Research topics Schulz-Heddergott lab
Department of Molecular Oncology
Identification of distinct pathway regulations by specific p53 mutants in colorectal (CRC) and pancreatic cancer (PDAC)
The tumor suppressor p53 is subject to the most frequent mutations across all cancer species. We explore gain-of-function (GOF) activities of specific missense p53 mutants (misp53) in gastrointestinal cancers. Importantly, some p53 missense mutants can gain GOF activities that are not automatically shared by other mutants. A prerequisite for misp53 GOF activities is the protein stabilization of p53 mutants by the HSP90 system. Recently, we discovered that the misp53R248Q/W GOF mutant increases tumor growth and invasiveness in CRC and PDAC. We proceed our studies within the Clinical Research Unit 5002 ‘Deciphering Genome Dynamics for Subtype-specific Therapy in Pancreatic Cancer’.

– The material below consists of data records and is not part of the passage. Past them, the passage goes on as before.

(** * ourtime: DOB permit ingestion and vector-tile serving

    A shallow embedding of
    - [supabase/migrations/0001_init_schema.sql] (tables, the geometry
      trigger, [upsert_dob_permits], [current_dob_watermark],
      [dob_permit_tiles]),
    - [supabase/functions/dob-permits-sync/index.ts] (the ingestion run),
    - [supabase/functions/tiles/index.ts] (the tile request handler),
    followed by the properties the specification states about them.

    Conventions.  A SQL [NULL] and a JS [null]/[undefined] are [None].  An
    operation that raises (a failed SQL cast, a constraint violation, a JS
    [throw]) returns an error value; a SQL function that raises leaves the
    store as it was, since it runs in one transaction.  Strings are byte
    strings.  Instants ([timestamptz], and the ISO strings the edge function
    passes around) are microseconds since the epoch in [Z]; calendar dates are
    days since the epoch in [Z]. *)

From Stdlib Require Import ZArith QArith String Ascii List Bool Lia Permutation.
From stdpp Require Import base option list gmap strings sorting pretty.

Open Scope string_scope.
Open Scope Z_scope.

(** ** JavaScript helpers *)

Module JS.
(* ===== verification/ZioCompress.v ===== *)
(** Compression dispatch (module/zfs/zio_compress.c, module/zfs/gzip.c): the
    vector of compressors, the choice of an effective compressor, and the
    routines that compress a block into whole sectors and back.  The dispatch is
    proved against an interface, [CodecOk], which LZJB, ZLE and gzip meet. *)

From S2P Require Import Prelude Zle Lzjb.
From stdpp Require Import strings.
Open Scope Z_scope.

Module ZioCompress.

(** ** The code *)

Definition SPA_MINBLOCKSHIFT : Z := 9.
Definition SPA_MINBLOCKSIZE : Z := Z.shiftl 1 SPA_MINBLOCKSHIFT.
Definition EINVAL : Z := 22.

(** [enum zio_compress] *)
Inductive zio_compress :=
  ZIO_COMPRESS_INHERIT | ZIO_COMPRESS_ON | ZIO_COMPRESS_OFF | ZIO_COMPRESS_LZJB
| ZIO_COMPRESS_EMPTY
| ZIO_COMPRESS_GZIP_1 | ZIO_COMPRESS_GZIP_2 | ZIO_COMPRESS_GZIP_3 | ZIO_COMPRESS_GZIP_4
| ZIO_COMPRESS_GZIP_5 | ZIO_COMPRESS_GZIP_6 | ZIO_COMPRESS_GZIP_7 | ZIO_COMPRESS_GZIP_8
| ZIO_COMPRESS_GZIP_9
| ZIO_COMPRESS_ZLE.

#[export] Instance zio_compress_eq_dec : EqDecision zio_compress.
Proof. solve_decision. Defined.

Definition ZIO_COMPRESS_ON_VALUE := ZIO_COMPRESS_LZJB.

(** Arguments: source, source length, destination length, level, destination. *)
Definition zio_compress_func := list Z -> Z -> Z -> Z -> list Z -> res (Z * list Z).

Record zio_compress_info := ZioCompressInfo {
  ci_compress : option zio_compress_func;
  ci_decompress : option zio_compress_func;
  ci_level : Z;
  ci_name : string
}.

Definition zio_compress_select (child parent : zio_compress) : zio_compress :=
  match child with
  | ZIO_COMPRESS_INHERIT => parent
  | ZIO_COMPRESS_ON => ZIO_COMPRESS_ON_VALUE
  | _ => child
  end.

Section code.
(** zlib is a parameter: [compress_func dst dstlen src level] and
    [uncompress_func dst dstlen src] return a status, 0 for [Z_OK], the new
    [dstlen] and the destination. *)
Context (compress_func : list Z -> Z -> list Z -> Z -> Z * Z * list Z).
Context (uncompress_func : list Z -> Z -> list Z -> Z * Z * list Z).
(** The address of the source buffer, which LZJB's hash table sees. *)
Context (base : Z).

(** [bcopy(s_start, d_start, s_len)] *)
Definition bcopy (s d : list Z) (len : Z) : res (list Z) :=
  if len <=? zlen s then
    if len <=? zlen d then Ok (take (Z.to_nat len) s ++ drop (Z.to_nat len) d) else Fault FWrite
  else Fault FOob.

Definition gzip_compress (s : list Z) (s_len d_len n : Z) (d : list Z) : res (Z * list Z) :=
  let '(status, dstlen, d') := compress_func d d_len s n in
  if negb (status =? 0) then
    if negb (d_len =? s_len) then Ok (s_len, d')
    else d'' ← bcopy s d' s_len; Ok (s_len, d'')
  else Ok (dstlen, d').

Definition gzip_decompress (s : list Z) (s_len d_len n : Z) (d : list Z) : res (Z * list Z) :=
  let '(status, dstlen, d') := uncompress_func d d_len s in
  if negb (status =? 0) then Ok (-1, d') else Ok (0, d').

Definition lzjb_comp : zio_compress_func := fun s s_len d_len _ d =>
  Lzjb.lzjb_compress base s s_len d_len d.
Definition lzjb_decomp : zio_compress_func := fun s _ d_len _ d =>
  Lzjb.lzjb_decompress s d_len d.
Definition zle_comp : zio_compress_func := fun s s_len d_len n d =>
  Zle.zle_compress s s_len d_len n d.
Definition zle_decomp : zio_compress_func := fun s s_len d_len n d =>
  Zle.zle_decompress s s_len d_len n d.

Definition zio_compress_table (c : zio_compress) : zio_compress_info :=
  let gzip n name := ZioCompressInfo (Some gzip_compress) (Some gzip_decompress) n name in
  match c with
  | ZIO_COMPRESS_INHERIT => ZioCompressInfo None None 0 "inherit"
  | ZIO_COMPRESS_ON => ZioCompressInfo None None 0 "on"
  | ZIO_COMPRESS_OFF => ZioCompressInfo None None 0 "uncompressed"
  | ZIO_COMPRESS_LZJB => ZioCompressInfo (Some lzjb_comp) (Some lzjb_decomp) 0 "lzjb"
  | ZIO_COMPRESS_EMPTY => ZioCompressInfo None None 0 "empty"
  | ZIO_COMPRESS_GZIP_1 => gzip 1 "gzip-1"
  | ZIO_COMPRESS_GZIP_2 => gzip 2 "gzip-2"
  | ZIO_COMPRESS_GZIP_3 => gzip 3 "gzip-3"
  | ZIO_COMPRESS_GZIP_4 => gzip 4 "gzip-4"
  | ZIO_COMPRESS_GZIP_5 => gzip 5 "gzip-5"
  | ZIO_COMPRESS_GZIP_6 => gzip 6 "gzip-6"
  | ZIO_COMPRESS_GZIP_7 => gzip 7 "gzip-7"
  | ZIO_COMPRESS_GZIP_8 => gzip 8 "gzip-8"
  | ZIO_COMPRESS_GZIP_9 => gzip 9 "gzip-9"
  | ZIO_COMPRESS_ZLE => ZioCompressInfo (Some zle_comp) (Some zle_decomp) 64 "zle"
  end.

(** The scan for a non-zero 64-bit word: the position where it stops. *)
Definition zero_scan (src : list Z) (s_len : Z) : res Z :=
  loop (S (length src)) (fun word =>
    if word <? s_len then
      w ← rd_word 8 src word;
      Ok (if negb (w =? 0) then inr word else inl (word + 8))
    else Ok (inr word)) 0.

(** [bzero] of [len] bytes at [dst + off] *)
Definition bzero (d : list Z) (off len : Z) : res (list Z) :=
  if (0 <=? off) && (off + len <=? zlen d)
  then Ok (take (Z.to_nat off) d ++ replicate (Z.to_nat len) 0 ++ drop (Z.to_nat (off + len)) d)
  else Fault FWrite.

(** Calling a null function pointer panics. *)
Definition zio_compress_data (c : zio_compress) (src dst : list Z) (s_len : Z) :
    res (Z * list Z) :=
  let ci := zio_compress_table c in
  word ← zero_scan src s_len;
  if word =? s_len then Ok (0, dst) else
  if decide (c = ZIO_COMPRESS_EMPTY) then Ok (s_len, dst) else
  let d_len := P2ALIGN (s_len - Z.shiftr s_len 3) SPA_MINBLOCKSIZE in
  if d_len =? 0 then Ok (s_len, dst) else
  match ci_compress ci with
  | None => Fault FPanic
  | Some f =>
      '(c_len, dst) ← f src s_len d_len (ci_level ci) dst;
      if d_len <? c_len then Ok (s_len, dst) else
      let r_len := P2ROUNDUP c_len SPA_MINBLOCKSIZE in
      if c_len <? r_len then
        dst ← bzero dst c_len (r_len - c_len); Ok (r_len, dst)
      else Ok (c_len, dst)
  end.

Definition zio_decompress_data (c : zio_compress) (src dst : list Z) (s_len d_len : Z) :
    res (Z * list Z) :=
  let ci := zio_compress_table c in
  match ci_decompress ci with
  | None => Ok (EINVAL, dst)
  | Some f => f src s_len d_len (ci_level ci) dst
  end.
End code.

(** ** The interface between the dispatch and the compressors

    A compressor and its decompressor at some level: compression is total and
    stays inside the destination; a length other than the source's is positive,
    within [d_len], and decompression recovers the source from it, whatever
    padding follows. *)
Class CodecOk (comp decomp : zio_compress_func) (level : Z) : Prop := codec_ok :
  forall s d d_len, 0 <= d_len <= zlen d -> d_len < zlen s ->
    exists ret d', comp s (zlen s) d_len level d = Ok (ret, d') /\ length d' = length d /\
      (ret = zlen s \/
       0 < ret <= d_len /\ forall pad e, zlen e = zlen s ->
         let c := take (Z.to_nat ret) d' ++ pad in
         decomp c (zlen c) (zlen e) level e = Ok (0, s)).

Exploration of disordered proteins during cancer progression and as vulnerability in cancer therapies
Failures in the HSF1-HSP90 system can lead to intrinsically disordered, aggregated proteins and are associated with neurodegenerative diseases. More recently, evidence emerged that protein aggregates also promote human malignancies. In collaboration with the Max Planck Institute for Multidisciplinary Sciences, Department of NMR-based Structural Biology, we explore the vulnerability of aggregated proteins in gastrointestinal cancers.